> Task details: From the data below, copy exactly the lines that lie between the one holding "Lemma pos_iter_xO (m" and the one holding "snd (shl_align mx ex ex') = Z.min ex ex' /\", including both, and nothing more.

> Supplied information:
————

(** Rounding adds at most one to the magnitude, and a value of magnitude
    at most 1023 stays finite. *)
Lemma binary_round_aux_below (s : bool) (m e : Z) (l : location) (K : Z) :
  0 <= m -> e <= fexp64 (Zdigits2 m + e) ->
  Zdigits2 m + e <= K -> emin <= K -> K + 1 <= 1024 ->
  finite_below (K + 1) (binary_round_aux prec emax s m e l).
Proof.
  intros Hm HP HK Hmin Hmax.
  destruct (binary_round_aux_spec s m e l Hm HP)
    as [m2 [m3 [e3 [-> [Hm2 [_ [_ [HE [Hv [H3 Hc]]]]]]]]]].
  set (E := fexp64 (Zdigits2 m + e)) in *. set (n := E - e) in *.
  apply rounded_finite_below; [exact H3|lia|].
  intros Hpos. split; [now apply Hc|].
  assert (Hn : 0 <= n) by (unfold n, E; lia).
  assert (Hj : 0 <= e3 - E) by lia.
  set (t := Z.max (Zdigits2 m + e - E) 0).
  assert (Hm2le : m2 <= 2 ^ t).
  { assert (m / 2 ^ n < 2 ^ t); [|lia].
    destruct (Z.eq_dec m 0) as [->|Hm0].
    - rewrite Z.div_0_l by (apply Z.pow_nonzero; lia).
      apply Z.pow_pos_nonneg; unfold t; lia.
    - apply (div_pow2_lt m (Zdigits2 m)); try (unfold t, n; lia).
      split; [lia|]. apply Zdigits2_bounds. lia. }
  assert (Zdigits2 m3 + (e3 - E) <= t + 1).
  { apply pow2_le_digits; try lia; unfold t; lia. }
  unfold t, E, fexp64 in *. lia.
Qed.

(** A value of magnitude above [emin] does not round to zero, and rounding
    does not lower the magnitude. *)
Lemma binary_round_aux_above (s : bool) (m e : Z) (l : location) :
  0 < m -> e <= fexp64 (Zdigits2 m + e) -> emin < Zdigits2 m + e ->
  large_above (Zdigits2 m + e - 1) (binary_round_aux prec emax s m e l).
Proof.
  intros Hm HP Hk.
  destruct (binary_round_aux_spec s m e l ltac:(lia) HP)
    as [m2 [m3 [e3 [-> [Hm2 [_ [_ [HE [Hv [H3 Hc]]]]]]]]]].
  set (E := fexp64 (Zdigits2 m + e)) in *. set (n := E - e) in *.
  assert (Hn : 0 <= n) by (unfold n, E; lia).
  assert (HEk : E < Zdigits2 m + e) by (unfold E, fexp64; lia).
  assert (Hm1 : 2 ^ (Zdigits2 m + e - E - 1) <= m / 2 ^ n).
  { apply (div_pow2_ge m (Zdigits2 m - 1)); try (unfold n; lia).
    apply Zdigits2_bounds. lia. }
  assert (P1 : 0 < 2 ^ (Zdigits2 m + e - E - 1)) by (apply Z.pow_pos_nonneg; lia).
  assert (Hm3 : 0 < m3).
  { destruct (Z.eq_dec m3 0) as [->|]; [|lia]. simpl in Hv. lia. }
  specialize (Hc Hm3).
  assert (Hmag : Zdigits2 m + e <= Zdigits2 m3 + e3).
  { destruct (Z_lt_le_dec (Zdigits2 m + e - 1 - e3) 0) as [Hneg|Hnn].
    - pose proof (Zdigits2_pos m3 Hm3). lia.
    - assert (Zdigits2 m + e - 1 - e3 < Zdigits2 m3); [|lia].
      apply Zdigits2_ge_pow; [lia|].
      assert (P2 : 0 < 2 ^ (e3 - E)) by (apply Z.pow_pos_nonneg; lia).
      assert (2 ^ (Zdigits2 m + e - 1 - e3) * 2 ^ (e3 - E) <= m3 * 2 ^ (e3 - E)).
      { rewrite <- Z.pow_add_r by lia.
        replace (Zdigits2 m + e - 1 - e3 + (e3 - E)) with (Zdigits2 m + e - E - 1) by lia.
        lia. }
      nia. }
  destruct m3 as [|p|p]; try lia. cbn [rounded].
  change (emax - prec) with 971.
  destruct (e3 <=? 971) eqn:Ee; cbn [large_above]; [|exact I].
  apply Z.leb_le in Ee. unfold canonical, mag.
  change (Zdigits2 (Z.pos p)) with (Zpos (digits2_pos p)) in Hc, Hmag.
  split; [split; [exact Hc|exact Ee]|lia].
Qed.

(** ** Rounding a mantissa at any exponent *)

Lemma pos_iter_xO (m d : positive) : Zpos (Pos.iter xO m d) = Zpos m * 2 ^ Zpos d.
Proof.
  induction d as [|d IH] using Pos.peano_ind.
  - simpl. lia.
  - rewrite Pos.iter_succ, Pos2Z.inj_xO, IH, Pos2Z.inj_succ, Z.pow_succ_r by lia. lia.
Qed.

Lemma shl_align_spec (mx : positive) (ex ex' : Z) :
  snd (shl_align mx ex ex') = Z.min ex ex' /\
  Zpos (fst (shl_align mx ex ex')) = Zpos mx * 2 ^ (ex - Z.min ex ex').
Proof.
  unfold shl_align. destruct (ex' - ex) as [|d|d] eqn:E; simpl.
  - replace (Z.min ex ex') with ex by lia. rewrite Z.sub_diag. simpl. lia.
  - replace (Z.min ex ex') with ex by lia. rewrite Z.sub_diag. simpl. lia.
  - replace (Z.min ex ex') with ex' by lia. rewrite pos_iter_xO.
    replace (ex - ex') with (Zpos d) by lia. auto.
Qed.

(** The magnitude does not depend on the exponent chosen to write a value. *)
Lemma Zdigits2_shl (mx : positive) (ex ez : Z) :
  ez <= ex -> Zdigits2 (Zpos mx * 2 ^ (ex - ez)) + ez = mag mx ex.
Proof.
  intros H. rewrite Zdigits2_mul_pow2 by lia. unfold mag.
  change (Zdigits2 (Z.pos mx)) with (Zpos (digits2_pos mx)). lia.
Qed.

Lemma binary_round_unfold (s : bool) (m : positive) (e : Z) :
  let ez := Z.min e (fexp64 (mag m e)) in
  binary_round prec emax s m e
  = binary_round_aux prec emax s (Zpos m * 2 ^ (e - ez)) ez loc_Exact.
Proof.
  intros ez. unfold binary_round. rewrite fexp_eq. fold (mag m e).
  destruct (shl_align_spec m e (fexp64 (mag m e))) as [H1 H2].
  destruct (shl_align m e (fexp64 (mag m e))) as [mz ez']. simpl in H1, H2.
  fold ez in H1, H2. now rewrite H1, H2.
Qed.

Lemma binary_round_below (s : bool) (m : positive) (e K : Z) :
  mag m e <= K -> emin <= K -> K + 1 <= 1024 ->
  finite_below (K + 1) (binary_round prec emax s m e).
Proof.
  intros HK Hmin Hmax. rewrite binary_round_unfold. cbv zeta.
  set (ez := Z.min e (fexp64 (mag m e))).
  assert (Hez : ez <= e) by (unfold ez; lia).
  assert (P : 0 < 2 ^ (e - ez)) by (apply Z.pow_pos_nonneg; lia).
  apply binary_round_aux_below; try lia.
  - rewrite Zdigits2_shl by exact Hez. unfold ez. lia.
  - now rewrite Zdigits2_shl.
Qed.

Lemma binary_round_above (s : bool) (m : positive) (e : Z) :
  emin < mag m e ->
  large_above (mag m e - 1) (binary_round prec emax s m e).
Proof.
  intros Hk. rewrite binary_round_unfold. cbv zeta.
  set (ez := Z.min e (fexp64 (mag m e))).
  assert (Hez : ez <= e) by (unfold ez; lia).
  assert (P : 0 < 2 ^ (e - ez)) by (apply Z.pow_pos_nonneg; lia).
  rewrite <- (Zdigits2_shl m e ez Hez).
  apply binary_round_aux_above; try lia.
  - rewrite Zdigits2_shl by exact Hez. unfold ez. lia.
  - now rewrite Zdigits2_shl.
Qed.

Lemma binary_normalize_below (z e K : Z) (szero : bool) :
  Zdigits2 z + e <= K -> emin <= K -> K + 1 <= 1024 ->
  finite_below (K + 1) (binary_normalize prec emax z e szero).
Proof.
  intros HK Hmin Hmax. destruct z as [|p|p]; simpl.
  - exact I.
  - now apply binary_round_below.
  - now apply binary_round_below.
Qed.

————

> Reply:
Lemma pos_iter_xO (m d : positive) : Zpos (Pos.iter xO m d) = Zpos m * 2 ^ Zpos d.
Proof.
  induction d as [|d IH] using Pos.peano_ind.
  - simpl. lia.
  - rewrite Pos.iter_succ, Pos2Z.inj_xO, IH, Pos2Z.inj_succ, Z.pow_succ_r by lia. lia.
Qed.

Lemma shl_align_spec (mx : positive) (ex ex' : Z) :
  snd (shl_align mx ex ex') = Z.min ex ex' /\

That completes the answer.